Antonio is not alone. Doctors still aren’t sure why “long-haulers” continue to suffer the consequences of the disease months later or whether the symptoms will stay with them for the rest of their lives. But public health experts say it’s increasingly clear that many thousands of patients face long-term effects from the virus.
Long-haulers “are in every country, in every language,” Igor J. Koralnik, who started a program for covid-19 neurocognitive problems at Northwestern Memorial Hospital in Chicago, told The Post in October. “It’s going to be a big problem. It’s not going to go away.”
So far, clinicians have learned the long-term effects can impact both the old and the young, regardless of whether the case was mild or required hospitalization. Many long-haulers have turned to social media groups to share their experiences and advice.

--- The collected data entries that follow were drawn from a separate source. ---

(* ===== verification/SoftErr.v ===== *)
(** * Errors of the soft IP (qdma_soft_access.c)

    The errors and their table, the registers its handlers print, and the
    functions of [ErrProc] on it. *)

From Stdlib Require Import String.
From S2P Require Import Prelude Platform Bits RegIO IndCtxt SoftReg SoftCtxt SoftAccess RegList ErrProc.

(** ** Registers and fields *)

Definition QDMA_OFFSET_RAM_SBE_STAT : Z := 0xF4.
Definition QDMA_OFFSET_RAM_DBE_STAT : Z := 0xFC.
Definition QDMA_OFFSET_GLBL_DSC_ERR_STS : Z := 0x254.
Definition QDMA_OFFSET_GLBL_DSC_ERR_LOG0 : Z := 0x25C.
Definition QDMA_OFFSET_GLBL_DSC_ERR_LOG1 : Z := 0x260.
Definition QDMA_OFFSET_GLBL_DSC_DBG_DAT0 : Z := 0x270.
Definition QDMA_OFFSET_GLBL_DSC_DBG_DAT1 : Z := 0x274.
Definition QDMA_OFFSET_GLBL_DSC_ERR_LOG2 : Z := 0x27C.
Definition QDMA_OFFSET_GLBL_TRQ_ERR_STS : Z := 0x264.
Definition QDMA_OFFSET_GLBL_TRQ_ERR_LOG : Z := 0x26C.
Definition QDMA_OFFSET_H2C_ERR_STAT : Z := 0xE00.
Definition QDMA_OFFSET_H2C_FIRST_ERR_QID : Z := 0xE08.
Definition QDMA_OFFSET_H2C_DBG_REG0 : Z := 0xE0C.
Definition QDMA_OFFSET_H2C_DBG_REG1 : Z := 0xE10.
Definition QDMA_OFFSET_H2C_DBG_REG2 : Z := 0xE14.
Definition QDMA_OFFSET_H2C_DBG_REG3 : Z := 0xE18.
Definition QDMA_OFFSET_H2C_DBG_REG4 : Z := 0xE1C.
Definition QDMA_OFFSET_C2H_ERR_STAT : Z := 0xAF0.
Definition QDMA_OFFSET_C2H_FATAL_ERR_STAT : Z := 0xAF8.
Definition QDMA_OFFSET_C2H_FIRST_ERR_QID : Z := 0xB30.
Definition QDMA_OFFSET_C2H_STAT_S_AXIS_C2H_ACCEPTED : Z := 0xA88.
Definition QDMA_OFFSET_C2H_STAT_S_AXIS_CMPT_ACCEPTED : Z := 0xA8C.
Definition QDMA_OFFSET_C2H_STAT_DESC_RSP_PKT_ACCEPTED : Z := 0xA90.
Definition QDMA_OFFSET_C2H_STAT_AXIS_PKG_CMP : Z := 0xA94.
Definition QDMA_OFFSET_C2H_STAT_DEBUG_DMA_ENG_0 : Z := 0xB1C.
Definition QDMA_OFFSET_C2H_STAT_DEBUG_DMA_ENG_1 : Z := 0xB20.
Definition QDMA_OFFSET_C2H_STAT_DEBUG_DMA_ENG_2 : Z := 0xB24.
Definition QDMA_OFFSET_C2H_STAT_DEBUG_DMA_ENG_3 : Z := 0xB28.
Definition QDMA_OFFSET_C2H_STAT_DESC_RSP_DROP_ACCEPTED : Z := 0xB10.
Definition QDMA_OFFSET_C2H_STAT_DESC_RSP_ERR_ACCEPTED : Z := 0xB14.
Definition QDMA_OFFSET_GLBL_DSC_ERR_MASK : Z := 0x258.
Definition QDMA_OFFSET_GLBL_DSC_ERR_STAT : Z := 0x254.
Definition QDMA_GLBL_DSC_ERR_POISON_MASK : Z := BIT 0.
Definition QDMA_GLBL_ERR_DSC_MASK : Z := BIT 2.
Definition QDMA_GLBL_DSC_ERR_UR_CA_MASK : Z := BIT 1.
Definition QDMA_GLBL_DSC_ERR_PARAM_MASK : Z := BIT 2.
Definition QDMA_GLBL_DSC_ERR_ADDR_MASK : Z := BIT 3.
Definition QDMA_GLBL_DSC_ERR_TAG_MASK : Z := BIT 4.
Definition QDMA_GLBL_DSC_ERR_FLR_MASK : Z := BIT 5.
Definition QDMA_GLBL_DSC_ERR_TIMEOUT_MASK : Z := BIT 9.
Definition QDMA_GLBL_DSC_ERR_DAT_POISON_MASK : Z := BIT 16.
Definition QDMA_GLBL_DSC_ERR_FLR_CANCEL_MASK : Z := BIT 19.
Definition QDMA_GLBL_DSC_ERR_DMA_MASK : Z := BIT 20.
Definition QDMA_GLBL_DSC_ERR_DSC_MASK : Z := BIT 21.
Definition QDMA_GLBL_DSC_ERR_RQ_CANCEL_MASK : Z := BIT 22.
Definition QDMA_GLBL_DSC_ERR_DBE_MASK : Z := BIT 23.
Definition QDMA_GLBL_DSC_ERR_SBE_MASK : Z := BIT 24.
Definition QDMA_GLBL_DSC_ERR_ALL_MASK : Z := 0x1F9023F.
Definition QDMA_OFFSET_GLBL_TRQ_ERR_MASK : Z := 0x268.
Definition QDMA_OFFSET_GLBL_TRQ_ERR_STAT : Z := 0x264.
Definition QDMA_GLBL_TRQ_ERR_UNMAPPED_MASK : Z := BIT 0.
Definition QDMA_GLBL_ERR_TRQ_MASK : Z := BIT 3.
Definition QDMA_GLBL_TRQ_ERR_QID_RANGE_MASK : Z := BIT 1.
Definition QDMA_GLBL_TRQ_ERR_VF_ACCESS_MASK : Z := BIT 2.
Definition QDMA_GLBL_TRQ_ERR_TCP_TIMEOUT_MASK : Z := BIT 3.
Definition QDMA_GLBL_TRQ_ERR_ALL_MASK : Z := 0xF.
Definition QDMA_OFFSET_C2H_ERR_MASK : Z := 0xAF4.
Definition QDMA_C2H_ERR_MTY_MISMATCH_MASK : Z := BIT 0.
Definition QDMA_GLBL_ERR_ST_C2H_MASK : Z := BIT 8.
Definition QDMA_C2H_ERR_LEN_MISMATCH_MASK : Z := BIT 1.
Definition QDMA_C2H_ERR_QID_MISMATCH_MASK : Z := BIT 3.
Definition QDMA_C2H_ERR_DESC_RSP_ERR_MASK : Z := BIT 4.
Definition QDMA_C2H_ERR_ENG_WPL_DATA_PAR_ERR_MASK : Z := BIT 6.
Definition QDMA_C2H_ERR_MSI_INT_FAIL_MASK : Z := BIT 7.
Definition QDMA_C2H_ERR_ERR_DESC_CNT_MASK : Z := BIT 9.
Definition QDMA_C2H_ERR_PORTID_CTXT_MISMATCH_MASK : Z := BIT 10.
Definition QDMA_C2H_ERR_PORTID_BYP_IN_MISMATCH_MASK : Z := BIT 11.
Definition QDMA_C2H_ERR_CMPT_INV_Q_ERR_MASK : Z := BIT 12.
Definition QDMA_C2H_ERR_CMPT_QFULL_ERR_MASK : Z := BIT 13.
Definition QDMA_C2H_ERR_CMPT_CIDX_ERR_MASK : Z := BIT 14.
Definition QDMA_C2H_ERR_CMPT_PRTY_ERR_MASK : Z := BIT 15.
Definition QDMA_C2H_ERR_ALL_MASK : Z := 0xFEDB.
Definition QDMA_OFFSET_C2H_FATAL_ERR_MASK : Z := 0xAFC.
Definition QDMA_C2H_FATAL_ERR_MTY_MISMATCH_MASK : Z := BIT 0.
Definition QDMA_C2H_FATAL_ERR_LEN_MISMATCH_MASK : Z := BIT 1.
Definition QDMA_C2H_FATAL_ERR_QID_MISMATCH_MASK : Z := BIT 3.
Definition QDMA_C2H_FATAL_ERR_TIMER_FIFO_RAM_RDBE_MASK : Z := BIT 4.
Definition QDMA_C2H_FATAL_ERR_PFCH_II_RAM_RDBE_MASK : Z := BIT 8.
Definition QDMA_C2H_FATAL_ERR_CMPT_CTXT_RAM_RDBE_MASK : Z := BIT 9.
Definition QDMA_C2H_FATAL_ERR_PFCH_CTXT_RAM_RDBE_MASK : Z := BIT 10.
Definition QDMA_C2H_FATAL_ERR_DESC_REQ_FIFO_RAM_RDBE_MASK : Z := BIT 11.
Definition QDMA_C2H_FATAL_ERR_INT_CTXT_RAM_RDBE_MASK : Z := BIT 12.
Definition QDMA_C2H_FATAL_ERR_CMPT_COAL_DATA_RAM_RDBE_MASK : Z := BIT 14.
Definition QDMA_C2H_FATAL_ERR_TUSER_FIFO_RAM_RDBE_MASK : Z := BIT 15.
Definition QDMA_C2H_FATAL_ERR_QID_FIFO_RAM_RDBE_MASK : Z := BIT 16.
Definition QDMA_C2H_FATAL_ERR_PAYLOAD_FIFO_RAM_RDBE_MASK : Z := BIT 17.
Definition QDMA_C2H_FATAL_ERR_WPL_DATA_PAR_MASK : Z := BIT 18.
Definition QDMA_C2H_FATAL_ERR_ALL_MASK : Z := 0x7DF1B.
Definition QDMA_OFFSET_H2C_ERR_MASK : Z := 0xE04.
Definition QDMA_H2C_ERR_ZERO_LEN_DESC_MASK : Z := BIT 0.
Definition QDMA_GLBL_ERR_ST_H2C_MASK : Z := BIT 11.
Definition QDMA_H2C_ERR_CSI_MOP_MASK : Z := BIT 1.
Definition QDMA_H2C_ERR_NO_DMA_DSC_MASK : Z := BIT 2.
Definition QDMA_H2C_ERR_SBE_MASK : Z := BIT 3.
Definition QDMA_H2C_ERR_DBE_MASK : Z := BIT 4.
Definition QDMA_H2C_ERR_ALL_MASK : Z := 0x1F.
Definition QDMA_OFFSET_RAM_SBE_MASK : Z := 0xF0.
Definition QDMA_SBE_ERR_MI_H2C0_DAT_MASK : Z := BIT 0.
Definition QDMA_GLBL_ERR_RAM_SBE_MASK : Z := BIT 0.
Definition QDMA_SBE_ERR_MI_C2H0_DAT_MASK : Z := BIT 4.
Definition QDMA_SBE_ERR_H2C_RD_BRG_DAT_MASK : Z := BIT 9.
Definition QDMA_SBE_ERR_H2C_WR_BRG_DAT_MASK : Z := BIT 10.
Definition QDMA_SBE_ERR_C2H_RD_BRG_DAT_MASK : Z := BIT 11.
Definition QDMA_SBE_ERR_C2H_WR_BRG_DAT_MASK : Z := BIT 12.
Definition QDMA_SBE_ERR_FUNC_MAP_MASK : Z := BIT 13.
Definition QDMA_SBE_ERR_DSC_HW_CTXT_MASK : Z := BIT 14.
Definition QDMA_SBE_ERR_DSC_CRD_RCV_MASK : Z := BIT 15.
Definition QDMA_SBE_ERR_DSC_SW_CTXT_MASK : Z := BIT 16.
Definition QDMA_SBE_ERR_DSC_CPLI_MASK : Z := BIT 17.
Definition QDMA_SBE_ERR_DSC_CPLD_MASK : Z := BIT 18.
Definition QDMA_SBE_ERR_PASID_CTXT_RAM_MASK : Z := BIT 19.
Definition QDMA_SBE_ERR_TIMER_FIFO_RAM_MASK : Z := BIT 20.
Definition QDMA_SBE_ERR_PAYLOAD_FIFO_RAM_MASK : Z := BIT 21.
Definition QDMA_SBE_ERR_QID_FIFO_RAM_MASK : Z := BIT 22.
Definition QDMA_SBE_ERR_TUSER_FIFO_RAM_MASK : Z := BIT 23.
Definition QDMA_SBE_ERR_WRB_COAL_DATA_RAM_MASK : Z := BIT 24.
Definition QDMA_SBE_ERR_INT_QID2VEC_RAM_MASK : Z := BIT 25.
Definition QDMA_SBE_ERR_INT_CTXT_RAM_MASK : Z := BIT 26.
Definition QDMA_SBE_ERR_DESC_REQ_FIFO_RAM_MASK : Z := BIT 27.
Definition QDMA_SBE_ERR_PFCH_CTXT_RAM_MASK : Z := BIT 28.
Definition QDMA_SBE_ERR_WRB_CTXT_RAM_MASK : Z := BIT 29.
Definition QDMA_SBE_ERR_PFCH_LL_RAM_MASK : Z := BIT 30.
Definition QDMA_SBE_ERR_H2C_PEND_FIFO_MASK : Z := BIT 31.
Definition QDMA_SBE_ERR_ALL_MASK : Z := 0xFFFFFF11.
Definition QDMA_OFFSET_RAM_DBE_MASK : Z := 0xF8.
Definition QDMA_DBE_ERR_MI_H2C0_DAT_MASK : Z := BIT 0.
Definition QDMA_GLBL_ERR_RAM_DBE_MASK : Z := BIT 1.
Definition QDMA_DBE_ERR_MI_C2H0_DAT_MASK : Z := BIT 4.
Definition QDMA_DBE_ERR_H2C_RD_BRG_DAT_MASK : Z := BIT 9.
Definition QDMA_DBE_ERR_H2C_WR_BRG_DAT_MASK : Z := BIT 10.
Definition QDMA_DBE_ERR_C2H_RD_BRG_DAT_MASK : Z := BIT 11.
Definition QDMA_DBE_ERR_C2H_WR_BRG_DAT_MASK : Z := BIT 12.
Definition QDMA_DBE_ERR_FUNC_MAP_MASK : Z := BIT 13.
Definition QDMA_DBE_ERR_DSC_HW_CTXT_MASK : Z := BIT 14.
Definition QDMA_DBE_ERR_DSC_CRD_RCV_MASK : Z := BIT 15.
Definition QDMA_DBE_ERR_DSC_SW_CTXT_MASK : Z := BIT 16.
Definition QDMA_DBE_ERR_DSC_CPLI_MASK : Z := BIT 17.
Definition QDMA_DBE_ERR_DSC_CPLD_MASK : Z := BIT 18.
Definition QDMA_DBE_ERR_PASID_CTXT_RAM_MASK : Z := BIT 19.
Definition QDMA_DBE_ERR_TIMER_FIFO_RAM_MASK : Z := BIT 20.
Definition QDMA_DBE_ERR_PAYLOAD_FIFO_RAM_MASK : Z := BIT 21.
Definition QDMA_DBE_ERR_QID_FIFO_RAM_MASK : Z := BIT 22.
Definition QDMA_DBE_ERR_TUSER_FIFO_RAM_MASK : Z := BIT 23.
Definition QDMA_DBE_ERR_WRB_COAL_DATA_RAM_MASK : Z := BIT 24.
Definition QDMA_DBE_ERR_INT_QID2VEC_RAM_MASK : Z := BIT 25.
Definition QDMA_DBE_ERR_INT_CTXT_RAM_MASK : Z := BIT 26.
Definition QDMA_DBE_ERR_DESC_REQ_FIFO_RAM_MASK : Z := BIT 27.
Definition QDMA_DBE_ERR_PFCH_CTXT_RAM_MASK : Z := BIT 28.
Definition QDMA_DBE_ERR_WRB_CTXT_RAM_MASK : Z := BIT 29.
Definition QDMA_DBE_ERR_PFCH_LL_RAM_MASK : Z := BIT 30.
Definition QDMA_DBE_ERR_H2C_PEND_FIFO_MASK : Z := BIT 31.
Definition QDMA_DBE_ERR_ALL_MASK : Z := 0xFFFFFF11.
Definition QDMA_OFFSET_GLBL_ERR_STAT : Z := 0x248.
Definition QDMA_OFFSET_GLBL_ERR_MASK : Z := 0x24C.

Antonio, who lives in Edmonton and whose story was first reported by the CBC, said she had been taking precautions and working from home for a month before she got sick. Her best guess is that she caught the virus on a run to the grocery store. She began feeling symptoms around March 25.
But because she did not have a cough, which doctors and health experts then said was one of covid-19′s main symptoms, Antonio thought she only had a stomach flu.
She stayed home and started to feel like herself again days later. But every time she thought she was recovering, symptoms would return. In the next three months, old symptoms and new, graver ones left Antonio tied to her couch. The fatigue was so bad she could shower only a couple of times a week. Her blood oxygen levels would drop dangerously low whenever she took short steps. One day, her brain was so foggy that she could not remember how to hold a glass.
It wasn’t until mid-May when she was taken to the emergency room for the first time. Alone in her bedroom and fighting a high fever, Antonio began hallucinating. Then, she could not feel half of her body or her face. The hospital tested her for the coronavirus, but her results came back negative so she was sent home. About a week later, she was back. She would return two more times in the following months.
“I had every test you could imagine,” she said. But her doctors could still not figure out what exactly was wrong with her. An emergency room doctor suggested she might have long-term covid-19 effects and referred her to a special clinic.
In June, she tested positive for covid-19 antibodies. In July, doctors at a clinic for coronavirus survivors diagnosed her with arthritis and a condition that causes her heartbeat to raise significantly when standing. “But doctors couldn’t explain why my oxygen was still dropping every time I walked or any other symptoms,” she said.
Antonio turned to other long-haulers for more information, joining a Facebook group where she learned, for example, that she wasn’t alone in smelling cigarettes when no one was smoking near her. Other people experienced random smells too, they told her.
“I had a lot of questions and the doctors didn’t have a lot of answers. It was all so new to everyone,” Antonio said. “I just wanted to see if what I was experiencing was ‘normal.’ It was very comforting to know that I wasn’t alone.”
Although her symptoms persisted, in August, Antonio voluntarily returned to the law firm where she works as a criminal lawyer. Some days, she feels okay. But the increased heart rate, shortness of breath, joint pain and headaches are usually daily ailments. She also still suffers from blurry vision and gets skin rashes. Her doctors have now told her it’s possible that her long-term symptoms will come and go for the rest of her life. For now, Antonio said she is taking it one day at a time.
“I’m definitely worried it will be permanent,” she said. “It’s very overwhelming if I think that this is how the rest of my life is going to be.”
Antonio added: “When I have a good day, I no longer think that it will be over. I know I’ll have bad days again. It makes you feel hopeless.”